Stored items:
- - - - -
(* ===== verification/WebappConfine.v ===== *)
(** lib/zimr.c: which files a request can name.  The path of a request has no segment that
    leads upwards, and the default handler opens only what lies under a public directory. *)

From Stdlib Require Import ZArith Lia String.
From stdpp Require Import gmap.
From S2P Require Import FdHash.
From S2P Require Export WebappRequest.

Local Open Scope Z_scope.

(** ** What is opened *)

(** A file or a directory that is opened is [filepath] under a public directory, or a
    default page there. *)
Definition opens_under (d : website_data_t) (filepath : bytes) (c : call) : Prop :=
  match c with
  | OpenFile path | ReadDir path => ∃ dir page, dir ∈ pubdirs d ∧
      (page = [] ∨ Some page ∈ default_pages d) ∧ path = dir ++ filepath ++ page
  | _ => True
  end.

Section confine.
Context {W : Type} (ext : call → W → answer * W).
Context (run_callback : nat → conn_ptr → callback_arg → am W unit).
Context (dlsym : nat → bytes → option nat).
Context (ZIMR_VERSION : bytes) (http_date cookie_date log_date : Z → bytes) (max_age_addr : Z).
Context (regex_match : bytes → bytes → bool) (garbage_isdir : bool).

Section calls.
Context (P : call → Prop) (Hcallback : ∀ f p arg, emits P (run_callback f p arg)).
(** All but the opening of files and directories; a file is watched only by the handler
    of the switch. *)
Hypothesis HP : ∀ c, match c with OpenFile _ | ReadDir _ | ZfdSet _ _ => True | _ => P c end.

Ltac calling := emitting; try (match goal with |- P ?c => exact (HP c) end).

Lemma emits_site_at a : emits P (site_at a : am W _).
Proof. unfold site_at. calling. Qed.
Lemma emits_data_at a : emits P (data_at a : am W _).
Proof. unfold data_at. calling. Qed.
#[local] Hint Resolve emits_site_at emits_data_at : zimr.
Lemma emits_upd_data a f : emits P (upd_data a f : am W _).
Proof. unfold upd_data. calling. Qed.
Lemma emits_site_of fd : emits P (site_of fd : am W _).
Proof. unfold site_of. calling. Qed.
Lemma emits_conn_cell a i : emits P (conn_cell a i : am W _).
Proof. unfold conn_cell. calling. Qed.
#[local] Hint Resolve emits_upd_data emits_site_of emits_conn_cell : zimr.
Lemma emits_conn_at a i : emits P (conn_at a i : am W _).
Proof. unfold conn_at. calling. Qed.
Lemma emits_put_conn a i o : emits P (put_conn a i o : am W _).
Proof. unfold put_conn. calling. Qed.
#[local] Hint Resolve emits_conn_at emits_put_conn : zimr.
Lemma emits_upd_conn a i f : emits P (upd_conn a i f : am W _).
Proof. unfold upd_conn. calling. Qed.
Lemma emits_web_conn p : emits P (web_conn p : am W _).
Proof. unfold web_conn. calling. Qed.
#[local] Hint Resolve emits_upd_conn emits_web_conn : zimr.
Lemma emits_upd_web p f : emits P (upd_web p f : am W _).
Proof. unfold upd_web. calling. Qed.
Lemma emits_conn_fd p : emits P (conn_fd p : am W _).
Proof. unfold conn_fd. calling. Qed.
#[local] Hint Resolve emits_upd_web emits_conn_fd : zimr.

Lemma emits_cleanup_fileread a i : emits P (cleanup_fileread ext a i).
Proof. unfold cleanup_fileread. cbv zeta. calling. Qed.
Lemma emits_call_modules name l p : emits P (call_modules run_callback dlsym name l p : am W _).
Proof. induction l as [|m l IH]; cbn [call_modules]; calling. Qed.
#[local] Hint Resolve emits_cleanup_fileread emits_call_modules : zimr.
Lemma emits_cleanup fd i : emits P (cleanup_connection ext run_callback dlsym fd i).
Proof. unfold cleanup_connection. calling. Qed.
Lemma emits_sent fd i : emits P (zimr_website_connection_sent fd i : am W _).
Proof. unfold zimr_website_connection_sent. calling. Qed.
#[local] Hint Resolve emits_cleanup emits_sent : zimr.

Lemma emits_set_header p name value : emits P (set_header p name value : am W _).
Proof. unfold set_header. calling. Qed.
Lemma emits_has_header p name : emits P (has_header p name : am W _).
Proof. unfold has_header. calling. Qed.
Lemma emits_write_msg p data : emits P (write_msg ext p data).
Proof. unfold write_msg. calling. Qed.
Lemma emits_end_connection p : emits P (end_connection ext run_callback dlsym p).
Proof. unfold end_connection. calling. Qed.
#[local] Hint Resolve emits_set_header emits_has_header emits_write_msg emits_end_connection : zimr.
Lemma emits_send_status p : emits P (zimr_connection_send_status ext p).
Proof. unfold zimr_connection_send_status. calling. Qed.
Lemma emits_log p : emits P (zimr_log_request ext log_date p).
Proof. unfold zimr_log_request. cbv zeta. calling. Qed.
#[local] Hint Resolve emits_send_status emits_log : zimr.
Lemma emits_send_headers p :
  emits P (zimr_connection_send_headers ext ZIMR_VERSION http_date cookie_date log_date max_age_addr p).
Proof. unfold zimr_connection_send_headers. calling. Qed.
#[local] Hint Resolve emits_send_headers : zimr.
Lemma emits_send p m :
  emits P (zimr_connection_send ext run_callback dlsym ZIMR_VERSION http_date cookie_date log_date max_age_addr p m).
Proof. unfold zimr_connection_send. calling. Qed.
Lemma emits_error_page p code m :
  emits P (send_error_page ext run_callback dlsym ZIMR_VERSION http_date cookie_date log_date max_age_addr p code m).
Proof. unfold send_error_page. calling. Qed.
#[local] Hint Resolve emits_send emits_error_page : zimr.
Lemma emits_send_error p code m :
  emits P (zimr_connection_send_error ext run_callback dlsym ZIMR_VERSION http_date cookie_date log_date max_age_addr
             p code m).
Proof. unfold zimr_connection_send_error. calling. Qed.
Lemma emits_redirect p url :
  emits P (zimr_connection_send_redirect ext run_callback dlsym ZIMR_VERSION http_date cookie_date log_date max_age_addr
             p url).
Proof. unfold zimr_connection_send_redirect. calling. Qed.
#[local] Hint Resolve emits_send_error emits_redirect : zimr.

Lemma emits_conn_url p : emits P (conn_url p : am W _).
Proof. unfold conn_url. calling. Qed.
Lemma emits_dir_entries d path url names : emits P (dir_entries ext regex_match d path url names).
Proof. induction names as [|n names IH]; cbn [dir_entries]; calling. Qed.
Lemma emits_write_all p l : emits P (write_all ext p l).
Proof. induction l as [|x l IH]; cbn [write_all]; calling. Qed.
#[local] Hint Resolve emits_conn_url emits_dir_entries emits_write_all : zimr.
Lemma emits_send_dir p path :
  P (ReadDir path) →
  emits P (zimr_connection_send_dir ext run_callback dlsym ZIMR_VERSION http_date cookie_date log_date max_age_addr
             regex_match p path).
Proof. intros Hpath. unfold zimr_connection_send_dir. cbv zeta. calling. Qed.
- - - - -
→ **Exercise goal**
Copy the lines above exactly. Start with the line containing "(** lib/zimr.c: which", end with the line containing "Context (ZIMR_VERSION : bytes)", and include both.

→ **Result of this task**
(** lib/zimr.c: which files a request can name.  The path of a request has no segment that
    leads upwards, and the default handler opens only what lies under a public directory. *)

From Stdlib Require Import ZArith Lia String.
From stdpp Require Import gmap.
From S2P Require Import FdHash.
From S2P Require Export WebappRequest.

Local Open Scope Z_scope.

(** ** What is opened *)

(** A file or a directory that is opened is [filepath] under a public directory, or a
    default page there. *)
Definition opens_under (d : website_data_t) (filepath : bytes) (c : call) : Prop :=
  match c with
  | OpenFile path | ReadDir path => ∃ dir page, dir ∈ pubdirs d ∧
      (page = [] ∨ Some page ∈ default_pages d) ∧ path = dir ++ filepath ++ page
  | _ => True
  end.

Section confine.
Context {W : Type} (ext : call → W → answer * W).
Context (run_callback : nat → conn_ptr → callback_arg → am W unit).
Context (dlsym : nat → bytes → option nat).
Context (ZIMR_VERSION : bytes) (http_date cookie_date log_date : Z → bytes) (max_age_addr : Z).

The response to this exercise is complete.